| Task directions |
All entries below must be reproduced without a single change.

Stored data
(** The MEM1 mask keeps bits 0..22 and bit 24 of the address. *)
Lemma MEM1_offset_spec a :
  MEM1_offset a = a mod 2 ^ 23 + 2 ^ 24 * ((a / 2 ^ 24) mod 2).
Proof.
  unfold MEM1_offset.
  rewrite <- (Z.testbit_spec' a 24) by lia.
  set (b := Z.b2z (Z.testbit a 24)).
  assert (Hb : 0 <= b < 2 ^ 1) by (subst b; destruct (Z.testbit a 24); simpl; lia).
  assert (Hb0 : Z.testbit b 0 = Z.testbit a 24)
    by (subst b; destruct (Z.testbit a 24); reflexivity).
  rewrite (Z.mul_comm (2 ^ 24) b), <- Z.shiftl_mul_pow2 by lia.
  assert (D : Z.land (a mod 2 ^ 23) (Z.shiftl b 24) = 0).
  { apply Z.bits_inj'; intros i Hi. rewrite Z.bits_0.
    destruct (Z.lt_ge_cases i 23); bits. }
  rewrite <- Z.add_lor_land, D, Z.add_0_r.
  apply Z.bits_inj'; intros i Hi.
  rewrite Z.land_spec, Z.lor_spec, MEM1_mask_bits by lia.
  destruct (Z.lt_ge_cases i 23); [bits|].
  destruct (Z.eq_dec i 24) as [->|Hne].
  - bits. change (24 - 24) with 0. rewrite Hb0. reflexivity.
  - destruct (Z.lt_ge_cases i 24); bits.
    all: rewrite (proj2 (Z.eqb_neq i 24)) by lia; bits.
Qed.

(** The MEM2 mask keeps the low 26 bits of the address. *)
Lemma MEM2_offset_spec a : MEM2_offset a = a mod 2 ^ 26.
Proof.
  unfold MEM2_offset. change (wrap32 (MEM2_SIZE - 1)) with (Z.ones 26).
  apply Z.land_ones. lia.
Qed.

(** ** The windows *)

Lemma in_MEM1_window_spec a :
  in_MEM1_window a = true <->
  0x80000000 <= a < 0x81800000 \/ 0xC0000000 <= a < 0xC1800000.
Proof.
  unfold in_MEM1_window.
  change (wrap32 (0x80000000 + MEM1_SIZE)) with 0x81800000.
  change (wrap32 (0xC0000000 + MEM1_SIZE)) with 0xC1800000.
  rewrite orb_true_iff, !andb_true_iff, !Z.leb_le, !Z.ltb_lt. reflexivity.
Qed.

Lemma in_MEM2_window_spec a :
  in_MEM2_window a = true <->
  0x90000000 <= a < 0x94000000 \/ 0xD0000000 <= a < 0xD4000000.
Proof.
  unfold in_MEM2_window.
  change (wrap32 (0x90000000 + MEM2_SIZE)) with 0x94000000.
  change (wrap32 (0xD0000000 + MEM2_SIZE)) with 0xD4000000.
  rewrite orb_true_iff, !andb_true_iff, !Z.leb_le, !Z.ltb_lt. reflexivity.
Qed.

Lemma windows_disjoint a : in_MEM2_window a = true -> in_MEM1_window a = false.
Proof.
  intros H2. apply not_true_is_false. intros H1.
  apply in_MEM1_window_spec in H1. apply in_MEM2_window_spec in H2. lia.
Qed.

Lemma region_of_in_window a r : region_of a = Some r <-> in_window r a = true.
Proof.
  unfold region_of. destruct r; simpl.
  - destruct (in_MEM1_window a); [tauto|].
    destruct (in_MEM2_window a); split; congruence.
  - destruct (in_MEM2_window a) eqn:E2.
    + rewrite (windows_disjoint a E2). tauto.
    + destruct (in_MEM1_window a); split; congruence.
Qed.

Lemma region_of_None a :
  region_of a = None <-> in_MEM1_window a = false /\ in_MEM2_window a = false.
Proof.
  unfold region_of.
  destruct (in_MEM1_window a), (in_MEM2_window a); split; intros; try tauto; try congruence.
  all: destruct H; congruence.
Qed.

| Output of the exercise |
(** The MEM1 mask keeps bits 0..22 and bit 24 of the address. *)
Lemma MEM1_offset_spec a :
  MEM1_offset a = a mod 2 ^ 23 + 2 ^ 24 * ((a / 2 ^ 24) mod 2).
Proof.
  unfold MEM1_offset.
  rewrite <- (Z.testbit_spec' a 24) by lia.
  set (b := Z.b2z (Z.testbit a 24)).
  assert (Hb : 0 <= b < 2 ^ 1) by (subst b; destruct (Z.testbit a 24); simpl; lia).
  assert (Hb0 : Z.testbit b 0 = Z.testbit a 24)
    by (subst b; destruct (Z.testbit a 24); reflexivity).
  rewrite (Z.mul_comm (2 ^ 24) b), <- Z.shiftl_mul_pow2 by lia.
  assert (D : Z.land (a mod 2 ^ 23) (Z.shiftl b 24) = 0).
  { apply Z.bits_inj'; intros i Hi. rewrite Z.bits_0.
    destruct (Z.lt_ge_cases i 23); bits. }
  rewrite <- Z.add_lor_land, D, Z.add_0_r.
  apply Z.bits_inj'; intros i Hi.
  rewrite Z.land_spec, Z.lor_spec, MEM1_mask_bits by lia.
  destruct (Z.lt_ge_cases i 23); [bits|].
  destruct (Z.eq_dec i 24) as [->|Hne].
  - bits. change (24 - 24) with 0. rewrite Hb0. reflexivity.
  - destruct (Z.lt_ge_cases i 24); bits.
    all: rewrite (proj2 (Z.eqb_neq i 24)) by lia; bits.
Qed.

(** The MEM2 mask keeps the low 26 bits of the address. *)
Lemma MEM2_offset_spec a : MEM2_offset a = a mod 2 ^ 26.
Proof.
  unfold MEM2_offset. change (wrap32 (MEM2_SIZE - 1)) with (Z.ones 26).
  apply Z.land_ones. lia.
Qed.

(** ** The windows *)

Lemma in_MEM1_window_spec a :
  in_MEM1_window a = true <->
  0x80000000 <= a < 0x81800000 \/ 0xC0000000 <= a < 0xC1800000.
Proof.
  unfold in_MEM1_window.
  change (wrap32 (0x80000000 + MEM1_SIZE)) with 0x81800000.
  change (wrap32 (0xC0000000 + MEM1_SIZE)) with 0xC1800000.
  rewrite orb_true_iff, !andb_true_iff, !Z.leb_le, !Z.ltb_lt. reflexivity.
Qed.

Lemma in_MEM2_window_spec a :
  in_MEM2_window a = true <->
  0x90000000 <= a < 0x94000000 \/ 0xD0000000 <= a < 0xD4000000.
Proof.
  unfold in_MEM2_window.
  change (wrap32 (0x90000000 + MEM2_SIZE)) with 0x94000000.
  change (wrap32 (0xD0000000 + MEM2_SIZE)) with 0xD4000000.
  rewrite orb_true_iff, !andb_true_iff, !Z.leb_le, !Z.ltb_lt. reflexivity.
Qed.

Lemma windows_disjoint a : in_MEM2_window a = true -> in_MEM1_window a = false.
Proof.
  intros H2. apply not_true_is_false. intros H1.
  apply in_MEM1_window_spec in H1. apply in_MEM2_window_spec in H2. lia.
Qed.

Lemma region_of_in_window a r : region_of a = Some r <-> in_window r a = true.
Proof.
  unfold region_of. destruct r; simpl.
  - destruct (in_MEM1_window a); [tauto|].
    destruct (in_MEM2_window a); split; congruence.
  - destruct (in_MEM2_window a) eqn:E2.
    + rewrite (windows_disjoint a E2). tauto.
    + destruct (in_MEM1_window a); split; congruence.
Qed.

Lemma region_of_None a :
  region_of a = None <-> in_MEM1_window a = false /\ in_MEM2_window a = false.
Proof.
  unfold region_of.
  destruct (in_MEM1_window a), (in_MEM2_window a); split; intros; try tauto; try congruence.
  all: destruct H; congruence.
Qed.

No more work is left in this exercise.